# Task directions:
Go to the line containing "destruct (Z.ltb_spec j 31)." in the records below and print it and every following line exactly, on through the line containing "set (j := v", then stop.

# Data for this task:

----

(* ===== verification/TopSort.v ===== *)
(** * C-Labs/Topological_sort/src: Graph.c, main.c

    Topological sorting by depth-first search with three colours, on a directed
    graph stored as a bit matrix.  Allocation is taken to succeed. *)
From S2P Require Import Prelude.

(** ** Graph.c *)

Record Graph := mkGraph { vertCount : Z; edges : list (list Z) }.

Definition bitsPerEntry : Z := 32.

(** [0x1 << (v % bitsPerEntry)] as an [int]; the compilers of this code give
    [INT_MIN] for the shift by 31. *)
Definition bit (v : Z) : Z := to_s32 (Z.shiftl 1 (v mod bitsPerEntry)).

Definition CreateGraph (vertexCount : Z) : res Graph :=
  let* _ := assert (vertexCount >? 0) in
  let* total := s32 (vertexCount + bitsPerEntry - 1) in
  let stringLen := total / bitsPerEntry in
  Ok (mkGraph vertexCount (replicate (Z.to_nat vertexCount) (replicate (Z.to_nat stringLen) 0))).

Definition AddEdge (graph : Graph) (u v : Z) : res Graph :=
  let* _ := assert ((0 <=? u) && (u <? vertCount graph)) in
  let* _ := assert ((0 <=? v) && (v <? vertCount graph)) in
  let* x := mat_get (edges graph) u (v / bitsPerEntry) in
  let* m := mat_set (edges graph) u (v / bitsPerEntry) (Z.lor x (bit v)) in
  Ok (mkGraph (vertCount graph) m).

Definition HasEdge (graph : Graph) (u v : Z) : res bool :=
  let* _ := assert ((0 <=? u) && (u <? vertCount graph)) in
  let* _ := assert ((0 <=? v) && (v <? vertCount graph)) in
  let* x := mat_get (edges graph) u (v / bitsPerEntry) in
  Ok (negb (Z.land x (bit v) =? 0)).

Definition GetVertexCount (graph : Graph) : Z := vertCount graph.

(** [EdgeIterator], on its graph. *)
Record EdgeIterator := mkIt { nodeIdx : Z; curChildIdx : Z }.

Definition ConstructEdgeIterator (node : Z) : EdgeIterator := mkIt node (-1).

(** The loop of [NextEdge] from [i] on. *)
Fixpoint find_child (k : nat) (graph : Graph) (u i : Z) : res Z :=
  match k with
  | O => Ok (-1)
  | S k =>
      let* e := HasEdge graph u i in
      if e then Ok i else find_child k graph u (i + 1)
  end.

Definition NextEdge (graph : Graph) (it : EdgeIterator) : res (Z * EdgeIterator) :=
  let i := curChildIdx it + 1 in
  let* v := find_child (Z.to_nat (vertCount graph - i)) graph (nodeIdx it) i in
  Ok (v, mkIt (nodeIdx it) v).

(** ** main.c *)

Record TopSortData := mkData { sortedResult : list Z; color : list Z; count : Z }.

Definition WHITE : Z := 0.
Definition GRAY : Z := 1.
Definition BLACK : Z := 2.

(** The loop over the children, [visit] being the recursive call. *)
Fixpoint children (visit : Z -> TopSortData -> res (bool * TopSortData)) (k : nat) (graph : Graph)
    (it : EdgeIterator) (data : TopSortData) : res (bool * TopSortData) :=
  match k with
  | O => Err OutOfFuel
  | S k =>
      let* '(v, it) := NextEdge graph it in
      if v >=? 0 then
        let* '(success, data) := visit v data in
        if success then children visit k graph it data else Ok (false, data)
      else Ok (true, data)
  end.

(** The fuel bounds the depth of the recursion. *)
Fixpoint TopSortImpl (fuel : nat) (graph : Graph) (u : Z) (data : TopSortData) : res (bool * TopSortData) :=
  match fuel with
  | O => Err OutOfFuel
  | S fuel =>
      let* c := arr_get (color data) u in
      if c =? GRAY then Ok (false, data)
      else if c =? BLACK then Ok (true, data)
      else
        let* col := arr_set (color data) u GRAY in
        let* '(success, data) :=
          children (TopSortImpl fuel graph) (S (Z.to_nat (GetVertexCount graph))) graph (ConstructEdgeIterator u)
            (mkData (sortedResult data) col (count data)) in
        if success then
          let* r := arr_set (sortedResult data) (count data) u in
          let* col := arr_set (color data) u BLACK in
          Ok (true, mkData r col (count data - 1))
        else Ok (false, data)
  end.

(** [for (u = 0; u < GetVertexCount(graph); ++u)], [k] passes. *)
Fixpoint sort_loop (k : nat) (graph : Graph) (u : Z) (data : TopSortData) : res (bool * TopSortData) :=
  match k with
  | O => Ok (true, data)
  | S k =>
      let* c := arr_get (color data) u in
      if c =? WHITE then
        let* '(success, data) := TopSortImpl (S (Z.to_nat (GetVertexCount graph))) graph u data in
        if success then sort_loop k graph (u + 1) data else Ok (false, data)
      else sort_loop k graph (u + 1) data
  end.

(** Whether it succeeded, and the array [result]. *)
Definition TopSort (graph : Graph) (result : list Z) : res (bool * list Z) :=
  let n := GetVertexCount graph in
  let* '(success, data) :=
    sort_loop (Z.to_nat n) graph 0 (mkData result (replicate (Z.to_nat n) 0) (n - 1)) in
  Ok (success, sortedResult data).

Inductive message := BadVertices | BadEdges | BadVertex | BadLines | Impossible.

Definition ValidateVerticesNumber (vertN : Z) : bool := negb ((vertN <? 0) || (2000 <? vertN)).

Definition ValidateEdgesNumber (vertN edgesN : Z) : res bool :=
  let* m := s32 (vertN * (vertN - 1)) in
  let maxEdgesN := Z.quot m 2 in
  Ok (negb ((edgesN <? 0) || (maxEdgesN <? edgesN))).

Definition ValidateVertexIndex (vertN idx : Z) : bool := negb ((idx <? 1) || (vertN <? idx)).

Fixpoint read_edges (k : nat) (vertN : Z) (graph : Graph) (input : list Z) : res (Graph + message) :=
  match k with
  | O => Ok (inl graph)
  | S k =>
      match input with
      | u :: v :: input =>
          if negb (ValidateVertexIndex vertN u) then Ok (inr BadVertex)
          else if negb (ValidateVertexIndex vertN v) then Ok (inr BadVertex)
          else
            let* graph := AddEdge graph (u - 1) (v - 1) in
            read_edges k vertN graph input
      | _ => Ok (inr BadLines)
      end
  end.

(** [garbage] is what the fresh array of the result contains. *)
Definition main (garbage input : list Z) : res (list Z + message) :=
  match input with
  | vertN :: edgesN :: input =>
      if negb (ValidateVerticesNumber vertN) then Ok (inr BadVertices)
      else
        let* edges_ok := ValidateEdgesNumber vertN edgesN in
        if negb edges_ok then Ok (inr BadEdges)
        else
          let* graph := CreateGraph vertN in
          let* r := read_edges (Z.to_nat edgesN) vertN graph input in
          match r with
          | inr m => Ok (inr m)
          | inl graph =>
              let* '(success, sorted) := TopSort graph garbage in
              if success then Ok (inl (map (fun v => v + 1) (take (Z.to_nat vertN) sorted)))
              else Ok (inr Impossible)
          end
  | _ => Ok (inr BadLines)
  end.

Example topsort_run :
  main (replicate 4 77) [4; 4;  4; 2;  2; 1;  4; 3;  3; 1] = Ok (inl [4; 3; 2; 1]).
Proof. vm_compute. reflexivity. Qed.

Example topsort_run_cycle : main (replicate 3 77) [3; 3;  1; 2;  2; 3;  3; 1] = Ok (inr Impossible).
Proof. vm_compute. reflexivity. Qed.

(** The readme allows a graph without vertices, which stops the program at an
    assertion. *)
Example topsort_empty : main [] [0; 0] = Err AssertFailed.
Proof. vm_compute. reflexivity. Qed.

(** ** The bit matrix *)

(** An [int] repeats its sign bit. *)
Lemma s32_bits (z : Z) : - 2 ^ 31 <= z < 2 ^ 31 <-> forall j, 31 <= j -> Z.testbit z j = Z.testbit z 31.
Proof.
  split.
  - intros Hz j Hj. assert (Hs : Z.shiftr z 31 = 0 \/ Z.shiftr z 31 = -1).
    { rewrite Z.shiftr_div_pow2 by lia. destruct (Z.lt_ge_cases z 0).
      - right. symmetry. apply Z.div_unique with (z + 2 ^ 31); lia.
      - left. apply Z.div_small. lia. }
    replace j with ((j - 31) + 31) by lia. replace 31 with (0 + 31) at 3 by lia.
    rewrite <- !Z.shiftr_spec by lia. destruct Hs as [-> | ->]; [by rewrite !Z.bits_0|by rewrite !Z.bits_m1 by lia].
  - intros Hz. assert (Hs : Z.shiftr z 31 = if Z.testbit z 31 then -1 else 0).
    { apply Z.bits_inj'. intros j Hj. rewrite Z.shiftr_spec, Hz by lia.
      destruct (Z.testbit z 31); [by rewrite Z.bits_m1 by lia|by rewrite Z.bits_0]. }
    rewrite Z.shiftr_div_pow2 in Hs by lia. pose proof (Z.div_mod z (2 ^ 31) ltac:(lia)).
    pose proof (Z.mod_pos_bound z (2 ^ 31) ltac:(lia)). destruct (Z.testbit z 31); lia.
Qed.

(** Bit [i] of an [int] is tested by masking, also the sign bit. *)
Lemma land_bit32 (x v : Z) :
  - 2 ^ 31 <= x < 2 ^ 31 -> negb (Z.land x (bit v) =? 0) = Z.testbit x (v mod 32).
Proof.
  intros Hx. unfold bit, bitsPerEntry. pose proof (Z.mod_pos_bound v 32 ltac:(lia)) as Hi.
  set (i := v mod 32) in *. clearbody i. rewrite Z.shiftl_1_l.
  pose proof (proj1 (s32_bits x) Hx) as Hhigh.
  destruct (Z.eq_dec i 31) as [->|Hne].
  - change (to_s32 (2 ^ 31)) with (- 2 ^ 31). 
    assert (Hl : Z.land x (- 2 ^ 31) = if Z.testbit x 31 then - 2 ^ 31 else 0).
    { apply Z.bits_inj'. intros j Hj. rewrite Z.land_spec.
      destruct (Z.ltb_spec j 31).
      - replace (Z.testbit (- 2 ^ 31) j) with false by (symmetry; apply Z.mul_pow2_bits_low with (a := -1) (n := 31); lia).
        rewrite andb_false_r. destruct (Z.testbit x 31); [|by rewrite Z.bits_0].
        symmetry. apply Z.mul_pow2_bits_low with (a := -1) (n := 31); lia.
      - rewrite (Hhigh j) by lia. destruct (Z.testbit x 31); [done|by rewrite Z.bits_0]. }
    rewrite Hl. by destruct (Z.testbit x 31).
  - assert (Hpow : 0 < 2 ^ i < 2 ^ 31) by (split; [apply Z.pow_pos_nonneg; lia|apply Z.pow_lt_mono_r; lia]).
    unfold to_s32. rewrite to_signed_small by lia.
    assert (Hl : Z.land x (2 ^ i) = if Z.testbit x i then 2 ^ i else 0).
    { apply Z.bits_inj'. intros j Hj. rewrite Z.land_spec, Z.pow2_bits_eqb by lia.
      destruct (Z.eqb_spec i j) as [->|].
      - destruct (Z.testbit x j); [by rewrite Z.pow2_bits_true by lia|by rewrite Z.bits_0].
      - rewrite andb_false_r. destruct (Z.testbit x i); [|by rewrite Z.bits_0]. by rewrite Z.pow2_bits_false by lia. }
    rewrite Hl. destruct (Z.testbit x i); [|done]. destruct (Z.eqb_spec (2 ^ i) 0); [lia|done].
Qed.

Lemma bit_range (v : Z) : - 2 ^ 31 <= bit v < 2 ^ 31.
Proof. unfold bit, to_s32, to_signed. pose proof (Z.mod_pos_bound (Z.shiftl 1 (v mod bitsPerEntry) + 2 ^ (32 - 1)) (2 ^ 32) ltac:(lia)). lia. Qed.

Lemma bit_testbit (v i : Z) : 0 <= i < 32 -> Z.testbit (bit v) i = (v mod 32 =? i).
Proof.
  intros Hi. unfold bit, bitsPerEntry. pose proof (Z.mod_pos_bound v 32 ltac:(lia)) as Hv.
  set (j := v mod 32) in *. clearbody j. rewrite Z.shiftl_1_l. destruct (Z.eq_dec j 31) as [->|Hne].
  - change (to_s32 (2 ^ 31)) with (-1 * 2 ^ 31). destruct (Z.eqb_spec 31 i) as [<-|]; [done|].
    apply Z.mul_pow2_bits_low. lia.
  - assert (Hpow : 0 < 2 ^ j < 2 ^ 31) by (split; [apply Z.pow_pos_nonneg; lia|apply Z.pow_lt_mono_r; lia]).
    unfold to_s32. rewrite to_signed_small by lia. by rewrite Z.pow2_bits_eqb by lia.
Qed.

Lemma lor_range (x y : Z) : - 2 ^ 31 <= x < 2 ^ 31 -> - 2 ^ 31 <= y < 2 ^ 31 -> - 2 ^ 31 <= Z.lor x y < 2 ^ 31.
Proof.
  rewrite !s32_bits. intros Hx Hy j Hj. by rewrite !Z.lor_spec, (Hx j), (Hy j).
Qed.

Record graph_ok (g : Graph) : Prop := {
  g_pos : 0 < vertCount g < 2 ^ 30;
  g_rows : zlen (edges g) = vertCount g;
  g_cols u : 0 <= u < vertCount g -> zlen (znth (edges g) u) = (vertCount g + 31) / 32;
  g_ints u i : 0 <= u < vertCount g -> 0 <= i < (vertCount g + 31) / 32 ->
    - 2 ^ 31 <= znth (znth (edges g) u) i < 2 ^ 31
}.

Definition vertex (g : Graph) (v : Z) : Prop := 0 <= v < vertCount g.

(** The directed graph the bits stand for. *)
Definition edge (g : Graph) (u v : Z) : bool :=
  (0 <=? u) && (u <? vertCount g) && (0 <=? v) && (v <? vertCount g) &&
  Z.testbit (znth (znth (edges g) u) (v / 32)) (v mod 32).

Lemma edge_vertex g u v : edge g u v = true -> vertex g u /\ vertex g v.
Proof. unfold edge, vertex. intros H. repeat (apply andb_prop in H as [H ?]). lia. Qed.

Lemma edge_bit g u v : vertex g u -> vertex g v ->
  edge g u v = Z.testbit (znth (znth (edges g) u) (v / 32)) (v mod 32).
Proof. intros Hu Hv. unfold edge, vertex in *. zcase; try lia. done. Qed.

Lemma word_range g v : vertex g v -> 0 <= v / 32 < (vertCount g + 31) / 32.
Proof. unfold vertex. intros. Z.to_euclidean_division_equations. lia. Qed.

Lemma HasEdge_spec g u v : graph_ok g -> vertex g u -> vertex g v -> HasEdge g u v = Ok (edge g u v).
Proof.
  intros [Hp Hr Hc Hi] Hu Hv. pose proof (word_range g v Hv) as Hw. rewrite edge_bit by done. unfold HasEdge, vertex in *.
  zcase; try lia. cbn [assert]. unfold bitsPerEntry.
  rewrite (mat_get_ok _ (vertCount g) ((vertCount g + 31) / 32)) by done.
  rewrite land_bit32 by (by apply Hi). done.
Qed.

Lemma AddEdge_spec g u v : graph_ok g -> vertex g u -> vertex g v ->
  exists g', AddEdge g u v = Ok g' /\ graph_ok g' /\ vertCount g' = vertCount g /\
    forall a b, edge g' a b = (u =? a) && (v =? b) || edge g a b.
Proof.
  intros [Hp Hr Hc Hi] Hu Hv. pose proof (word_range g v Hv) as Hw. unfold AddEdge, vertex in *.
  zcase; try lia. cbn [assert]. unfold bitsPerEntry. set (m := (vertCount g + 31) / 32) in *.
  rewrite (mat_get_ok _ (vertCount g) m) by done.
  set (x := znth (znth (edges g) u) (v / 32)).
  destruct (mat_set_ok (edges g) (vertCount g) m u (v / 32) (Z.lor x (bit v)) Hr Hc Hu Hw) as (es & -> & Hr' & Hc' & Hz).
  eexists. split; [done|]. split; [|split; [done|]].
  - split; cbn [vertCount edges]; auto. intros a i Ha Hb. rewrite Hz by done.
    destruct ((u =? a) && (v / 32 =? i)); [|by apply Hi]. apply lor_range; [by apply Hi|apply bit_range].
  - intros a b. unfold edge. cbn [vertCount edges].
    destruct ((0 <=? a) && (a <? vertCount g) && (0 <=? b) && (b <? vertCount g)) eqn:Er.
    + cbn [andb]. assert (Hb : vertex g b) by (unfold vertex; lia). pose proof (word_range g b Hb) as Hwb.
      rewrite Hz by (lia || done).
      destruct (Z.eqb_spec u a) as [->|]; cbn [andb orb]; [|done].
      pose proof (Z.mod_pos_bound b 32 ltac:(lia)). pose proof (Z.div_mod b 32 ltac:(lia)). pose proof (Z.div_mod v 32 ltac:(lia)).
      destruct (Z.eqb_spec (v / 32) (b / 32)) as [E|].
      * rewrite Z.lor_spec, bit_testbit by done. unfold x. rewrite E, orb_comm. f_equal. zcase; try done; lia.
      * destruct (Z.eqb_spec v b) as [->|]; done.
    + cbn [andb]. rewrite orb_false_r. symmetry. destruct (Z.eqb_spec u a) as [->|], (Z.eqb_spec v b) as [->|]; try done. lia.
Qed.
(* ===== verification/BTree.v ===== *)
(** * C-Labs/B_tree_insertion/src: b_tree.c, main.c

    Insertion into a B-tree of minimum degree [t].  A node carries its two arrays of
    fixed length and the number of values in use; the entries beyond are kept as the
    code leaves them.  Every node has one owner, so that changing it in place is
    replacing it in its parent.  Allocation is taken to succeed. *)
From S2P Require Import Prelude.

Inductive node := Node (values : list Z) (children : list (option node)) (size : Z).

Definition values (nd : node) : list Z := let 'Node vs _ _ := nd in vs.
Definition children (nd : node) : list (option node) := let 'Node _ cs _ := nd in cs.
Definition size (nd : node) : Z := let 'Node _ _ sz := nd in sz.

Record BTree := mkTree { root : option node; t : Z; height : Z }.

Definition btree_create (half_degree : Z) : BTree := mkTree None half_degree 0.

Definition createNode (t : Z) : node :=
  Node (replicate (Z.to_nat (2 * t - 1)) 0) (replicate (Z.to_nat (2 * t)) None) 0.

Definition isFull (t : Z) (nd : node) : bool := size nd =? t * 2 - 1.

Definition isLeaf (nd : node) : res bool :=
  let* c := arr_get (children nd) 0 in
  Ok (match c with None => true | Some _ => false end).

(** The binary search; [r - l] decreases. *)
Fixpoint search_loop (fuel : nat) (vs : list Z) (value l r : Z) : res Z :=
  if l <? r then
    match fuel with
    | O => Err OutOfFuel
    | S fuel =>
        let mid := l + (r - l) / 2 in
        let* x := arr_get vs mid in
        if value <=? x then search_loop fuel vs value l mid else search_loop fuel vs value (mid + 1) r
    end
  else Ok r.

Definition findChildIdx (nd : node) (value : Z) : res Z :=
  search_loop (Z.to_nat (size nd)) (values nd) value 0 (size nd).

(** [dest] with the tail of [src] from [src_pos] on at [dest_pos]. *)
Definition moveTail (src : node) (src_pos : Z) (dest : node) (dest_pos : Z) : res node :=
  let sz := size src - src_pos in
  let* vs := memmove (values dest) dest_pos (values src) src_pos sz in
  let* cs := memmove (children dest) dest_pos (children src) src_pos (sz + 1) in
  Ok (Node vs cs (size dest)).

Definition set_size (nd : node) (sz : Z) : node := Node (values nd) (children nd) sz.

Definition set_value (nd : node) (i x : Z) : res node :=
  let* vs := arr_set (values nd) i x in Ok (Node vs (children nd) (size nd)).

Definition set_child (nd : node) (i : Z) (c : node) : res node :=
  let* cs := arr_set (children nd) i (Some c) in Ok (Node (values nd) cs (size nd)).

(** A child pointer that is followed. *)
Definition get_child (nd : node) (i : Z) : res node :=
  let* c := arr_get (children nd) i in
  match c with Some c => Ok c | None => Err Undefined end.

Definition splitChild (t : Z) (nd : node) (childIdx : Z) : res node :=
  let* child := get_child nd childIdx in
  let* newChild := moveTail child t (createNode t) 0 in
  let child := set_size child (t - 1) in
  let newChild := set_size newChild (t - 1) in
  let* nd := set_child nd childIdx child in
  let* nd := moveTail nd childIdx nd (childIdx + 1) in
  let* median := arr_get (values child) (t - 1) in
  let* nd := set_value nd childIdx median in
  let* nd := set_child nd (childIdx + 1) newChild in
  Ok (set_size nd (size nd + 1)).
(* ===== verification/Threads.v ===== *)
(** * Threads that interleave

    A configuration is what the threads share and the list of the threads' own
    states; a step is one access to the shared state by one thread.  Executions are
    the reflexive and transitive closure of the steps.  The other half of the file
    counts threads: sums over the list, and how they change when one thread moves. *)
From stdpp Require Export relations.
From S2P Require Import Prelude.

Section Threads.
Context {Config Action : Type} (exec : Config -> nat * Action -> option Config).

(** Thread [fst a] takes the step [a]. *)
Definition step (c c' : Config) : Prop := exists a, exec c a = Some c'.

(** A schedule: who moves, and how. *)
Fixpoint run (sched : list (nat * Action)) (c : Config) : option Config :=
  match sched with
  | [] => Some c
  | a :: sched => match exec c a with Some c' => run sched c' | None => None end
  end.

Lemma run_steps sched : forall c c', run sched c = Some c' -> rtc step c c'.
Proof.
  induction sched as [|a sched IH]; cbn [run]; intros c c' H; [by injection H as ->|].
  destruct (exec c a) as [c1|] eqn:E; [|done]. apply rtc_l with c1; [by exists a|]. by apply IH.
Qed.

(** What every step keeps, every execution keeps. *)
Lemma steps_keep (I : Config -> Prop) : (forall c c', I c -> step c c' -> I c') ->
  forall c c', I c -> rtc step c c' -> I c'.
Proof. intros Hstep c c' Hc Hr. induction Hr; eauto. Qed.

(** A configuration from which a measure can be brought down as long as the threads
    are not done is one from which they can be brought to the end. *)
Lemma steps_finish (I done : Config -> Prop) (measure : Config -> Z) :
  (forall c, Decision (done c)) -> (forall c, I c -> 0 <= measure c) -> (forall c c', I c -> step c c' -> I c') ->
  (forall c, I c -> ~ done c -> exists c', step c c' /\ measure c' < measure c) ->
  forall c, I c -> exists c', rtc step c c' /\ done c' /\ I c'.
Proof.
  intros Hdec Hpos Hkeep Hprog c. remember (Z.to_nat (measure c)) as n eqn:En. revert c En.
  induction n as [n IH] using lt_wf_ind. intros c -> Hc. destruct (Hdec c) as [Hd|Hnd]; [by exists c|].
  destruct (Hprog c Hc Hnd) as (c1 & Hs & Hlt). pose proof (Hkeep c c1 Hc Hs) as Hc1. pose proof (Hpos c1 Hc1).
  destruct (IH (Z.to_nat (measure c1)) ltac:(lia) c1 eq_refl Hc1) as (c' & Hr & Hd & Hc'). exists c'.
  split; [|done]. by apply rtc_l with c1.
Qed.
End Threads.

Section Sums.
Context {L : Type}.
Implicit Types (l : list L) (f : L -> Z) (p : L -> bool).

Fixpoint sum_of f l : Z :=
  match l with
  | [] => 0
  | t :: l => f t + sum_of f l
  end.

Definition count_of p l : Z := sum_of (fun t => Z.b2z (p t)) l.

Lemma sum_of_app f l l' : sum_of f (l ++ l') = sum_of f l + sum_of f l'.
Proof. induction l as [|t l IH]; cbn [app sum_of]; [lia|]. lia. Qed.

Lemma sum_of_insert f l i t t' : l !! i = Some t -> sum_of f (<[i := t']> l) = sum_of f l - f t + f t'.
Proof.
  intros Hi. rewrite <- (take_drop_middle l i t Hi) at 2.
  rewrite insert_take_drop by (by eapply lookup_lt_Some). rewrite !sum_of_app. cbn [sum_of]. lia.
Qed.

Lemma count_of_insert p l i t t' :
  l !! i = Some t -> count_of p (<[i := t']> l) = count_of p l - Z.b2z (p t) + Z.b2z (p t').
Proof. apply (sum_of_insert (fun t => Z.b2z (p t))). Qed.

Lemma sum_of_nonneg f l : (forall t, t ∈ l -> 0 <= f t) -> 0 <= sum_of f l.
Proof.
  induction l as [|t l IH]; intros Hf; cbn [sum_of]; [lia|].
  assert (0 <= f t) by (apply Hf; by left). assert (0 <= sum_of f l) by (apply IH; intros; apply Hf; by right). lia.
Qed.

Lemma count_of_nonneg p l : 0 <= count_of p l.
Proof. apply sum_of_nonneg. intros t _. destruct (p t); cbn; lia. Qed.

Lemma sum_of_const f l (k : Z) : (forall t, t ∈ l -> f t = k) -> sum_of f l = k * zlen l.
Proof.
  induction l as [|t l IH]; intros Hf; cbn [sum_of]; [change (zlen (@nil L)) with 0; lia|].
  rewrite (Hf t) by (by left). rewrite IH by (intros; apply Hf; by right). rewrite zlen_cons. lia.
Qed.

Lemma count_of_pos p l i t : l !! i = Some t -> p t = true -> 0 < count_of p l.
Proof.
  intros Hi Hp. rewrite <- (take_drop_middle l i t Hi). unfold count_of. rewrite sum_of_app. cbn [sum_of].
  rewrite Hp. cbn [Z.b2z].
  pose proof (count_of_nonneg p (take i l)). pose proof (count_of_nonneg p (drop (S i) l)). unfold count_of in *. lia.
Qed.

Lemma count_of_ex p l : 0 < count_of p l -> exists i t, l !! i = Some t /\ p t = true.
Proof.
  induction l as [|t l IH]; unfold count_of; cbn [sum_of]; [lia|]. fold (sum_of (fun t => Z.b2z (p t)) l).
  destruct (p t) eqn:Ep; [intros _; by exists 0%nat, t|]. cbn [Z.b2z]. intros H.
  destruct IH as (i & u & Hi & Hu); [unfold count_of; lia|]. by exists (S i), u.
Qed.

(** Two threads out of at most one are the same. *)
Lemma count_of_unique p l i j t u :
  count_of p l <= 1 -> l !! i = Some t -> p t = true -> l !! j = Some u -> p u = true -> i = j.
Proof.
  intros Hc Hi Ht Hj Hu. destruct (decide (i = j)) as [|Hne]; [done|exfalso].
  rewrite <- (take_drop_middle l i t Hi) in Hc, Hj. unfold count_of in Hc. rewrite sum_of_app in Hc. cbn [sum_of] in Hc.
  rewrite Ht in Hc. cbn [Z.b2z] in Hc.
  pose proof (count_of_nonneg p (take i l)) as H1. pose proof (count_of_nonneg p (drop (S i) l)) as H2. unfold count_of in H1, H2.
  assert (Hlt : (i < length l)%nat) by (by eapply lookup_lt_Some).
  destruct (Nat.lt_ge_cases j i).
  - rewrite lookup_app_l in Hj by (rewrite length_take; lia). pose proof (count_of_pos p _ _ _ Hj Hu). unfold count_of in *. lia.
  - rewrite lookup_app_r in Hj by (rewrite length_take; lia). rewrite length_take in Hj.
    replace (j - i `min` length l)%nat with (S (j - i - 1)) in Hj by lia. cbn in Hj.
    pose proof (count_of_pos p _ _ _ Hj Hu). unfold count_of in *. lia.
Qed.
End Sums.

----

# Result:
      destruct (Z.ltb_spec j 31).
      - replace (Z.testbit (- 2 ^ 31) j) with false by (symmetry; apply Z.mul_pow2_bits_low with (a := -1) (n := 31); lia).
        rewrite andb_false_r. destruct (Z.testbit x 31); [|by rewrite Z.bits_0].
        symmetry. apply Z.mul_pow2_bits_low with (a := -1) (n := 31); lia.
      - rewrite (Hhigh j) by lia. destruct (Z.testbit x 31); [done|by rewrite Z.bits_0]. }
    rewrite Hl. by destruct (Z.testbit x 31).
  - assert (Hpow : 0 < 2 ^ i < 2 ^ 31) by (split; [apply Z.pow_pos_nonneg; lia|apply Z.pow_lt_mono_r; lia]).
    unfold to_s32. rewrite to_signed_small by lia.
    assert (Hl : Z.land x (2 ^ i) = if Z.testbit x i then 2 ^ i else 0).
    { apply Z.bits_inj'. intros j Hj. rewrite Z.land_spec, Z.pow2_bits_eqb by lia.
      destruct (Z.eqb_spec i j) as [->|].
      - destruct (Z.testbit x j); [by rewrite Z.pow2_bits_true by lia|by rewrite Z.bits_0].
      - rewrite andb_false_r. destruct (Z.testbit x i); [|by rewrite Z.bits_0]. by rewrite Z.pow2_bits_false by lia. }
    rewrite Hl. destruct (Z.testbit x i); [|done]. destruct (Z.eqb_spec (2 ^ i) 0); [lia|done].
Qed.

Lemma bit_range (v : Z) : - 2 ^ 31 <= bit v < 2 ^ 31.
Proof. unfold bit, to_s32, to_signed. pose proof (Z.mod_pos_bound (Z.shiftl 1 (v mod bitsPerEntry) + 2 ^ (32 - 1)) (2 ^ 32) ltac:(lia)). lia. Qed.

Lemma bit_testbit (v i : Z) : 0 <= i < 32 -> Z.testbit (bit v) i = (v mod 32 =? i).
Proof.
  intros Hi. unfold bit, bitsPerEntry. pose proof (Z.mod_pos_bound v 32 ltac:(lia)) as Hv.
  set (j := v mod 32) in *. clearbody j. rewrite Z.shiftl_1_l. destruct (Z.eq_dec j 31) as [->|Hne].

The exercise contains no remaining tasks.